The tension between national and global interests is not simply a conflict between selfishness and altruism. It is a tension between two frameworks for defining a state’s actual interests. In the short run, on any individual issue, national interests and global interests frequently conflict. A country that uses coal can point to short-term economic costs of decarbonization that genuinely hurt its citizens. A country that benefits from an asymmetric trade relationship can point to domestic jobs and revenues that depend on that asymmetry. These short-term national costs are real, and policymakers who ignore them will not remain policymakers. The argument for attending to global interests is therefore not that national interests do not exist, or that they should be subordinated to an abstract global good. It is that the long-term national interests of every country are inseparable from the health of the global systems — environmental, economic, political, informational — on which every country depends. A national interest analysis that ignores global consequences is not, in fact, optimizing for the national interest. It is a short-term calculation masquerading as one.
Our current global order is run by nation-states and their leaders, with decisions driven primarily by national interests. Nevertheless, this description of prevailing reality also describes the fundamental problem. The world has changed. Our way of managing it has not. This is the Mahbubani diagnosis at its most precise, and it points to what I consider the most underappreciated dimension of the One World challenge: it is not primarily a problem of geopolitics, international law, or institutional design. It is a problem of collective cognition. The world’s most powerful decision-makers are using mental maps drawn for a world that no longer exists to navigate a world that requires entirely different conceptual equipment. The consequences of this mismatch are visible in every major global crisis: in the inadequacy of national climate pledges, in the fragility of global health governance, in the inability of international institutions to manage the conflict dynamics produced by AI, and in the systematic failure to build the kind of shared epistemic ground that genuine global coordination requires.
One World as Post-Colonial Symptom: The Trap of Pseudo-Global Interest
The five pillars above are not new in global studies.

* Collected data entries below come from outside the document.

(** X23. The recurrence expander, in a time zone. Take a zone whose offsets
    stay within a day of UTC and less than a day apart, and in which the
    midnight of every day from the start date to the end date exists; a
    start date on or after the first day of the year 100; and an end date
    two days or more before the end of the range of valid dates.
    Then generateRecurringDates returns valid dates only: in strictly
    ascending order, the zone's noon of every day from the start date to
    the end date inclusive whose weekday is selected, and nothing else.
    They are the dates of the local-calendar model, converted to UTC. When
    the end date is before the start date the result is empty. The loop
    needs as many rounds as there are days in the range. *)
Theorem generateRecurringDates_selected_days (tz : TZDate.TimeZone) (s : State)
    (startYear startMonth startDay endYear endMonth endDay : Z) (fuel : nat) :
  parse_ymd (scheduledDate (formData s)) = Some (startYear, startMonth, startDay) ->
  parse_ymd (recurrenceEndDate s) = Some (endYear, endMonth, endDay) ->
  let startDate := make startYear (startMonth - 1) startDay 0 0 0 in
  let endDate := make endYear (endMonth - 1) endDay 0 0 0 in
  make 100 0 1 0 0 0 <= startDate ->
  endDate + 2 * msPerDay <= TZDate.maxTime ->
  TZDate.steady tz ->
  (forall D, Day startDate <= D <= Day endDate ->
     TZDate.reads_back tz (D * msPerDay)) ->
  (Z.to_nat (Day endDate - Day startDate + 1) <= fuel)%nat ->
  exists dates : list Z,
    Zoned.generateRecurringDates tz fuel s = Some <$> dates
    /\ dates = TZDate.UTC tz <$> generateRecurringDates s
    /\ StronglySorted Z.lt dates
    /\ (forall t, t ∈ dates <->
          exists D, Day startDate <= D <= Day endDate
                    /\ includes (selectedWeekdays s) (getDay (D * msPerDay)) = true
                    /\ t = TZDate.UTC tz (D * msPerDay + 12 * msPerHour))
    /\ (endDate < startDate -> dates = []).
Proof.
  intros Hstart Hend startDate endDate Hyear Hmax Hsteady Hback Hfuel.
  destruct (generateRecurringDates_closed_form s _ _ _ _ _ _ Hstart Hend Hyear)
    as (c & e & Hc & He & Hc100 & Hlocal).
  subst startDate endDate. rewrite Hc, He in *. rewrite !Day_of_midnight in *.
  exists (TZDate.UTC tz <$> generateRecurringDates s).
  rewrite Hlocal, <- !list_fmap_compose.
  split; [|split; [done|split; [|split]]].
  - unfold Zoned.generateRecurringDates. rewrite Hstart, Hend. cbn zeta.
    unfold TZDate.make. rewrite Hc, He.
    destruct (Z.le_gt_cases c e) as [Hle|Hgt].
    + rewrite !TimeClip_UTC by (try done; unfold TZDate.maxTime, msPerDay in *; lia).
      rewrite Zoned_loop_days; [|done|done|lia|done]. rewrite app_nil_l.
      by replace (Z.min (Z.of_nat fuel) (e - c + 1)) with (e - c + 1) by lia.
    + rewrite Zoned_loop_stops.
      * unfold seqZ. by replace (Z.to_nat (e - c + 1)) with 0%nat by lia.
      * unfold TZDate.TimeClip. intros current end_ Hcurrent Hend_.
        destruct (Z.abs (TZDate.UTC tz (c * msPerDay)) <=? TZDate.maxTime); [|done].
        destruct (Z.abs (TZDate.UTC tz (e * msPerDay)) <=? TZDate.maxTime); [|done].
        injection Hcurrent as <-. injection Hend_ as <-.
        apply UTC_lt; [done|]. unfold msPerDay. lia.
  - apply (StronglySorted_fmap _ Z.lt Z.lt).
    + intros x y Hxy. cbn. apply UTC_lt; [done|]. unfold msPerDay. lia.
    + apply StronglySorted_filter_keep, StronglySorted_seqZ.
  - intros t. rewrite list_elem_of_fmap. split.
    + intros (D & -> & [Hsel HD]%list_elem_of_filter). apply elem_of_seqZ in HD.
      exists D. split; [lia|]. split; [|done].
      unfold getDay, WeekDay. by rewrite Day_of_midnight.
    + intros (D & HD & Hsel & ->). exists D. split; [done|].
      apply list_elem_of_filter. split; [|apply elem_of_seqZ; lia].
      unfold getDay, WeekDay in Hsel. by rewrite Day_of_midnight in Hsel.
  - intros Hlt. assert (e < c) by (unfold msPerDay in *; lia).
    unfold seqZ. by replace (Z.to_nat (e - c + 1)) with 0%nat by lia.
Qed.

However, it will be a new problem if, in the future, the concept of One World is no longer a recommendation but becomes an obligation. This is triggered when there is a global spirit above the global order governing this world in time. This is the critical question that Mahbubani’s optimistic framework tends to underweight, and that a reading of his argument from outside the Western-Asian dialogue he primarily conducts demands to be asked.
If viewed through the lens of the government scenario in this world, countries that act as great transformative states will work hand in hand to defend their national interests in the name of global interests. This is the structure of pseudo-global interest — and it is the most sophisticated form of power that the One World order produces. Pseudo-global interest is national interest translated into the language of global necessity, packaged in the institutional forms of multilateralism, and marketed to the international community as the common good. It is an empire dressed in the vocabulary of global governance. It is not a conspiracy — it does not require any individual actor to consciously intend the deception. It emerges as the natural product of the fact that the powerful shape the institutions, the institutions define the rules, and the rules — even when formally neutral — systematically reflect the interests of those who shaped them.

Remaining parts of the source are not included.